Vervanging C door Si maakt explosieven krachtiger én schoner

Vervanging van het centrale koolstofatoom in bepaalde organische explosieven door silicium heeft een flinke verhoging van de explosiekracht tot gevolg. Bovendien levert de productie mogelijk minder toxisch afval op, zo stellen Duitse onderzoekers in JACS.

Nadeel is wel dat de stabiliteit van de moleculen er spectaculair door achteruit gaat.

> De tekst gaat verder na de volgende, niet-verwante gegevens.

(** ** What a call of the loop leaves behind *)

(** An invariant rule for the loop: a property of the world that survives
    the sending of a request and the three kinds of write to the counter
    (0, 30, an iteration the server sent) survives the call. *)
Lemma submit_invariant (I : World -> Prop) (T : Transport) (sound : Js.number -> Prop) :
  (forall history request data,
     post_iteration T history request = Js.Return (Success (Js.Return data)) ->
     sound (iteration data)) ->
  (forall w r, I w -> I (sent r w)) ->
  (forall w n, n = Js.Int 0 \/ n = Js.Int 30 \/ sound n -> I w ->
               I (setCurrentIteration n w)) ->
  forall fuel feedback style imageKey w r w',
    submitFeedbackAndGetNextImage fuel T feedback style imageKey w = Some (r, w') ->
    I w -> I w'.
Proof.
  intros HT Hsent Hset fuel feedback style imageKey.
  induction fuel as [| fuel IH]; intros w r w' Hrun Hw; [discriminate |].
  cbn [submitFeedbackAndGetNextImage] in Hrun.
  repeat match type of Hrun with
         | (if ?b then _ else _) = _ => destruct b
         | Some _ = Some _ => injection Hrun as <- <-
         end; try exact Hw.
  set (request := iterationRequest _ _ _ _ _) in Hrun.
  assert (Hcatch : forall e, I (completedOrRethrow e (sent request w)).2).
  { intros e. destruct (completedOrRethrow_cases e (sent request w)) as [-> | ->];
      cbn [snd]; auto. }
  destruct (post_iteration T (requests w) request)
    as [[status [errorData | e] | [data | e]] | e] eqn:Hanswer;
    repeat match type of Hrun with
           | (if ?b then _ else _) = _ => destruct b
           | Some (completedOrRethrow ?e ?w) = Some _ =>
               specialize (Hcatch e); destruct (completedOrRethrow e w);
               injection Hrun as <- <-; exact Hcatch
           | Some _ = Some _ => injection Hrun as <- <-
           end.
  - auto.
  - apply (IH _ _ _ Hrun). auto.
  - eauto 6.
Qed.

(** X9: what a call returns agrees with what it leaves behind.  When the
    counter before the call is [NaN] or an integer a [number] holds
    exactly, whenever [submitFeedbackAndGetNextImage] returns a result the
    counter of the object is the [iteration] of that result, and
    [completed] is true exactly when that iteration is at least 30.  (With
    a counter strictly between 29 and 30 the second bound check of the
    source answers 30 and leaves the counter; such counters are not
    numbers of this model.) *)
Theorem returned_iteration_is_the_counter (T : Transport) (fuel : nat)
    (feedback : option Feedback) (style imageKey : option string)
    (w w' : World) (data : IterationResponse) :
  safeNumber (currentIteration (this w)) ->
  submitFeedbackAndGetNextImage fuel T feedback style imageKey w
    = Some (Js.Return data, w') ->
  currentIteration (this w') = iteration data /\
  completed data = Js.ge (iteration data) (Js.Int 30).
Proof.
  intros _. revert w. induction fuel as [| fuel IH]; intros w Hrun; [discriminate |].
  cbn [submitFeedbackAndGetNextImage] in Hrun.
  destruct (negb _ || negb _); [discriminate |].
  destruct (Js.ge (currentIteration (this w)) (Js.Int 30)) eqn:Hge.
  { injection Hrun as <- <-. cbn [terminal iteration completed]. by rewrite Hge. }
  rewrite (next_within_limit _ Hge) in Hrun.
  set (request := iterationRequest _ _ _ _ _) in Hrun.
  assert (Hcatch : forall e,
            Some (completedOrRethrow e (sent request w)) = Some (Js.Return data, w') ->
            currentIteration (this w') = iteration data /\
            completed data = Js.ge (iteration data) (Js.Int 30)).
  { intros e [= He].
    destruct (completedOrRethrow_cases e (sent request w)) as [H | H];
      rewrite H in He; [by injection He as <- <- | discriminate]. }
  destruct (post_iteration T (requests w) request)
    as [[status [errorData | e] | [data' | e]] | e];
    repeat match type of Hrun with
           | (if ?b then _ else _) = _ => destruct b
           | Some (completedOrRethrow _ _) = Some _ => exact (Hcatch _ Hrun)
           | Some _ = Some _ => injection Hrun as <- <-; by split
           end.
  exact (IH _ Hrun).
Qed.

Lemma returned_iteration_is_the_counter_witness :
  currentIteration (this (afterTwoRetries (Some like) (session (Js.Int 7)))) = Js.Int 1 /\
  false = Js.ge (Js.Int 1) (Js.Int 30).
Proof.
  exact (returned_iteration_is_the_counter invalidTwice 3 (Some like) None None
           (session (Js.Int 7)) (afterTwoRetries (Some like) (session (Js.Int 7)))
           {| image_url := "https://img.example/1.jpg"; iteration := Js.Int 1;
              completed := false; style := None; image_key := None |}
           ltac:(simpl; lia) eq_refl).
Defined.

(** X10: the loop never touches the session.  Whatever the transport
    does and however the call ends, [submitFeedbackAndGetNextImage] leaves
    the base URL and the two ids of the object as they were, and the two
    ids in the store as well; a client that was authenticated still is. *)
Theorem submit_keeps_session (T : Transport) (fuel : nat)
    (feedback : option Feedback) (style imageKey : option string)
    (w w' : World) (r : Js.completion IterationResponse) :
  submitFeedbackAndGetNextImage fuel T feedback style imageKey w = Some (r, w') ->
  apiBaseUrl (this w') = apiBaseUrl (this w) /\
  aiId (this w') = aiId (this w) /\
  preferenceId (this w') = preferenceId (this w) /\
  localStorage w' !! "style_ai_id" = localStorage w !! "style_ai_id" /\
  localStorage w' !! "style_preference_id" = localStorage w !! "style_preference_id" /\
  isAuthenticated (this w') = isAuthenticated (this w).
Proof.
  intros Hrun.
  apply (submit_invariant
           (fun v => apiBaseUrl (this v) = apiBaseUrl (this w) /\
                     aiId (this v) = aiId (this w) /\
                     preferenceId (this v) = preferenceId (this w) /\
                     localStorage v !! "style_ai_id" = localStorage w !! "style_ai_id" /\
                     localStorage v !! "style_preference_id"
                       = localStorage w !! "style_preference_id" /\
                     isAuthenticated (this v) = isAuthenticated (this w))
           T (fun _ => True) ltac:(done) ltac:(done)) in Hrun; [done | | done].
  intros v n _ (? & ? & ? & ? & ? & ?). unfold isAuthenticated in *.
  cbn [setCurrentIteration this localStorage apiBaseUrl aiId preferenceId].
  by rewrite !lookup_insert_ne.
Qed.

Lemma submit_keeps_session_witness :
  let w := session (Js.Int 7) in
  let w' := afterTwoRetries (Some like) w in
  apiBaseUrl (this w') = apiBaseUrl (this w) /\
  aiId (this w') = aiId (this w) /\
  preferenceId (this w') = preferenceId (this w) /\
  localStorage w' !! "style_ai_id" = localStorage w !! "style_ai_id" /\
  localStorage w' !! "style_preference_id" = localStorage w !! "style_preference_id" /\
  isAuthenticated (this w') = isAuthenticated (this w).
Proof.
  exact (submit_keeps_session invalidTwice 3 (Some like) None None
           (session (Js.Int 7)) (afterTwoRetries (Some like) (session (Js.Int 7)))
           (Js.Return {| image_url := "https://img.example/1.jpg"; iteration := Js.Int 1;
                         completed := false; style := None; image_key := None |})
           eq_refl).
Defined.

(** ** The store mirrors the object *)

Lemma synced_sent (r : Request) (w : World) : synced w -> synced (sent r w).
Proof. exact id. Qed.

Lemma synced_setCurrentIteration (n : Js.number) (w : World) :
  synced w -> synced (setCurrentIteration n w).
Proof.
  unfold synced. intros Hw. rewrite constructor_after_setCurrentIteration.
  cbn [setCurrentIteration this apiBaseUrl]. rewrite <- Hw at 3 4. reflexivity.
Qed.

Lemma synced_setSessionData (a p : string) (w : World) : synced (setSessionData a p w).
Proof. unfold synced. by rewrite constructor_after_setSessionData. Qed.

Lemma synced_clearSessionData (w : World) : synced (clearSessionData w).
Proof.
  unfold synced, constructor, clearSessionData. cbn [this localStorage apiBaseUrl].
  by simplify_map_eq.
Qed.

(** X11: the store never lags behind the object.  A client that a reload
    would reconstruct as it is stays so after every call of every method,
    for every transport, provided the iterations that come from outside
    (the argument of [setCurrentIteration], the iteration of a successful
    answer) are [NaN] or integers a [number] holds exactly. *)
Theorem step_preserves_synced (T : Transport) (w w' : World) (c : Call) :
  servesSafe T ->
  passesSafe c ->
  step T w c w' ->
  synced w ->
  synced w'.
Proof.
  intros HT Hc Hstep Hw. destruct Hstep.
  - apply synced_setSessionData.
  - apply synced_clearSessionData.
  - by apply synced_setCurrentIteration.
  - unfold authenticate.
    destruct (post_preference T _ _) as [[status [? | ?] | [? | ?]] | ?]; cbn [snd];
      try exact Hw. apply synced_setSessionData.
  - eapply (submit_invariant synced T safeNumber HT (fun v r => synced_sent r v));
      [| eassumption | exact Hw].
    intros v n _. apply synced_setCurrentIteration.
  - unfold saveProfile. destruct (_ || _); [exact Hw |].
    destruct (post_profile T _ _) as [[status [? | ?] | [? | ?]] | ?]; exact Hw.
  - unfold getProfile. destruct (_ || _); [exact Hw |].
    destruct (get_profile T _ _) as [[status [? | ?] | [? | ?]] | ?];
      try destruct (status =? 400); exact Hw.
  - unfold checkApiHealth.
    destruct (get_root T _ _) as [[status ? | [? | ?]] | ?]; exact Hw.
Qed.

Lemma step_preserves_synced_witness :
  synced (afterTwoRetries (Some like) (session (Js.Int 7))).
Proof.
  apply (step_preserves_synced invalidTwice (session (Js.Int 7))
           (afterTwoRetries (Some like) (session (Js.Int 7)))
           (call_submitFeedbackAndGetNextImage (Some like) None None)).
  - intros history request data. simpl.
    destruct (length history <? 2)%nat; [discriminate |].
    intros [= <-]. simpl. lia.
  - exact I.
  - exact invalidTwice_step.
  - reflexivity.
Defined.
(** * DebuggerAttachEventController

    A shallow embedding of [src/devtools/DebuggerAttachEventController.ts]:
    the permission subject, the counter subjects, the binary transition
    subject with its asynchronous actions, the three subscriptions that govern
    them, and [sendCommand].

    RxJS delivers values synchronously and re-entrantly: a [next] inside a
    subscriber runs the whole downstream chain before it returns.  The model
    keeps that order.  The only suspension points are the chrome callbacks
    (attach, detach, sendCommand); each of them is an event of its own. *)

From Stdlib Require Import ZArith List String Bool Lia.
Import ListNotations.

Local Open Scope Z_scope.

(** ** Enumerations *)

Inductive AttachPermission : Type :=
| UNKNOWN
| TEMPORARY
| REJECTED.

Inductive BinaryTransition : Type :=
| DEACTIVATING
| IS_INACTIVE
| ACTIVATING
| IS_ACTIVE.

Definition permission_eqb (a b : AttachPermission) : bool :=
  match a, b with
  | UNKNOWN, UNKNOWN | TEMPORARY, TEMPORARY | REJECTED, REJECTED => true
  | _, _ => false
  end.

Definition transition_eqb (a b : BinaryTransition) : bool :=
  match a, b with
  | DEACTIVATING, DEACTIVATING | IS_INACTIVE, IS_INACTIVE
  | ACTIVATING, ACTIVATING | IS_ACTIVE, IS_ACTIVE => true
  | _, _ => false
  end.

(** ** PermissionSubject

    A [BehaviorSubject] is a cell: [value] reads it, [next] writes it and
    notifies.  Each method is given as the value it passes to [next], if it
    calls [next] at all. *)

Module PermissionSubject.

Tot nu toe zijn Si(CH2ONO2)4 en Si(CH2N3)4 gesynthetiseerd, analogen van respectievelijk pentaerythritol tetranitraat (PETN) en het minder bekende pentaerythrityl tetraazide. Deze stoffen blijken veel te instabiel om praktisch bruikbaar te zijn. De eerste synthese van Si(CH2N3)4 leverde meteen een geweldige klap op. Si(CH2ONO2)4 is nog een graadje erger: contact met een teflon spatel laat de kristallen al ontploffen, en er ging er zelfs eentje af onder de microscoop tijdens een röntgendiffractiemeting. Alleen een oplossing in 1,2-dichloorethaan bleek stabiel genoeg om een NMR-analyse mogelijk te maken.

Een zoektocht naar wat stabielere moleculen is inmiddels gestart.

Dat de nevenproducten minder giftig voor de mens zijn, zou moeten komen doordat daar ook silicium in plaats van koolstof in zit. Het tetraazide heeft daarnaast het voordeel dat er geen NO2- of NO3-groepen in zitten.